(** C10.  On the cycle-detected path [convert] changes nothing: whenever it
    returns, the context it leaves is the one it was given (registry, model
    and notifications included), whatever the walker; and it does return when
    the literal declarations of the symbol have a parent. *)
Theorem convert_on_stack_frame (P : ts.Program) (c : Context.t)
  (symbol : ts.SymbolId) (node : option ts.NodeId) (d : ts.NodeId)
  (Hd : In d (ts.Symbol.declarations (ts.symbolOf P symbol)))
  (Hstack : In d (Context.visitStack c)) :
  (forall walker t c',
      ReferenceConverter.convert P walker symbol node c = Ok (t, c') ->
      c' = c /\ isReferenceType t = true)
  /\ ((forall x, In x (ts.Symbol.declarations (ts.symbolOf P symbol)) ->
                 isLiteralKind (ts.Node.kind (ts.nodeOf P x)) = true ->
                 ts.Node.parent (ts.nodeOf P x) <> None) ->
      exists t, forall walker,
          ReferenceConverter.convert P walker symbol node c = Ok (t, c)).
Proof.
  destruct (first_on_stack _ _ _ Hd Hstack) as (pre & m & post & E & Hpre & Hm).
  split.
  - intros walker t c' H. unfold ReferenceConverter.convert in H.
    rewrite E, scan_matched in H by assumption.
    destruct (isLiteralKind _); [destruct (ts.Node.parent _)|];
      try discriminate; inversion H; subst; split; try reflexivity;
      unfold createReferenceType;
      repeat match goal with |- context [match ?x with _ => _ end] =>
                               destruct x end; reflexivity.
  - intros Hwf. unfold ReferenceConverter.convert.
    rewrite E, scan_matched by assumption.
    destruct (isLiteralKind _) eqn:Hk.
    + destruct (ts.Node.parent (ts.nodeOf P m)) as [parent|] eqn:Hp.
      * eexists. intros walker. reflexivity.
      * exfalso. apply (Hwf m); [rewrite E; apply in_elt|exact Hk|exact Hp].
    + eexists. intros walker. reflexivity.
Qed.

# # # #

- YOUR TASK -
Retype the listing above, word for word, from its first line to the line containing "rewrite E, scan_matched by assumption.", both ends included.

- YOUR RESPONSE -
(** C10.  On the cycle-detected path [convert] changes nothing: whenever it
    returns, the context it leaves is the one it was given (registry, model
    and notifications included), whatever the walker; and it does return when
    the literal declarations of the symbol have a parent. *)
Theorem convert_on_stack_frame (P : ts.Program) (c : Context.t)
  (symbol : ts.SymbolId) (node : option ts.NodeId) (d : ts.NodeId)
  (Hd : In d (ts.Symbol.declarations (ts.symbolOf P symbol)))
  (Hstack : In d (Context.visitStack c)) :
  (forall walker t c',
      ReferenceConverter.convert P walker symbol node c = Ok (t, c') ->
      c' = c /\ isReferenceType t = true)
  /\ ((forall x, In x (ts.Symbol.declarations (ts.symbolOf P symbol)) ->
                 isLiteralKind (ts.Node.kind (ts.nodeOf P x)) = true ->
                 ts.Node.parent (ts.nodeOf P x) <> None) ->
      exists t, forall walker,
          ReferenceConverter.convert P walker symbol node c = Ok (t, c)).
Proof.
  destruct (first_on_stack _ _ _ Hd Hstack) as (pre & m & post & E & Hpre & Hm).
  split.
  - intros walker t c' H. unfold ReferenceConverter.convert in H.
    rewrite E, scan_matched in H by assumption.
    destruct (isLiteralKind _); [destruct (ts.Node.parent _)|];
      try discriminate; inversion H; subst; split; try reflexivity;
      unfold createReferenceType;
      repeat match goal with |- context [match ?x with _ => _ end] =>
                               destruct x end; reflexivity.
  - intros Hwf. unfold ReferenceConverter.convert.
    rewrite E, scan_matched by assumption.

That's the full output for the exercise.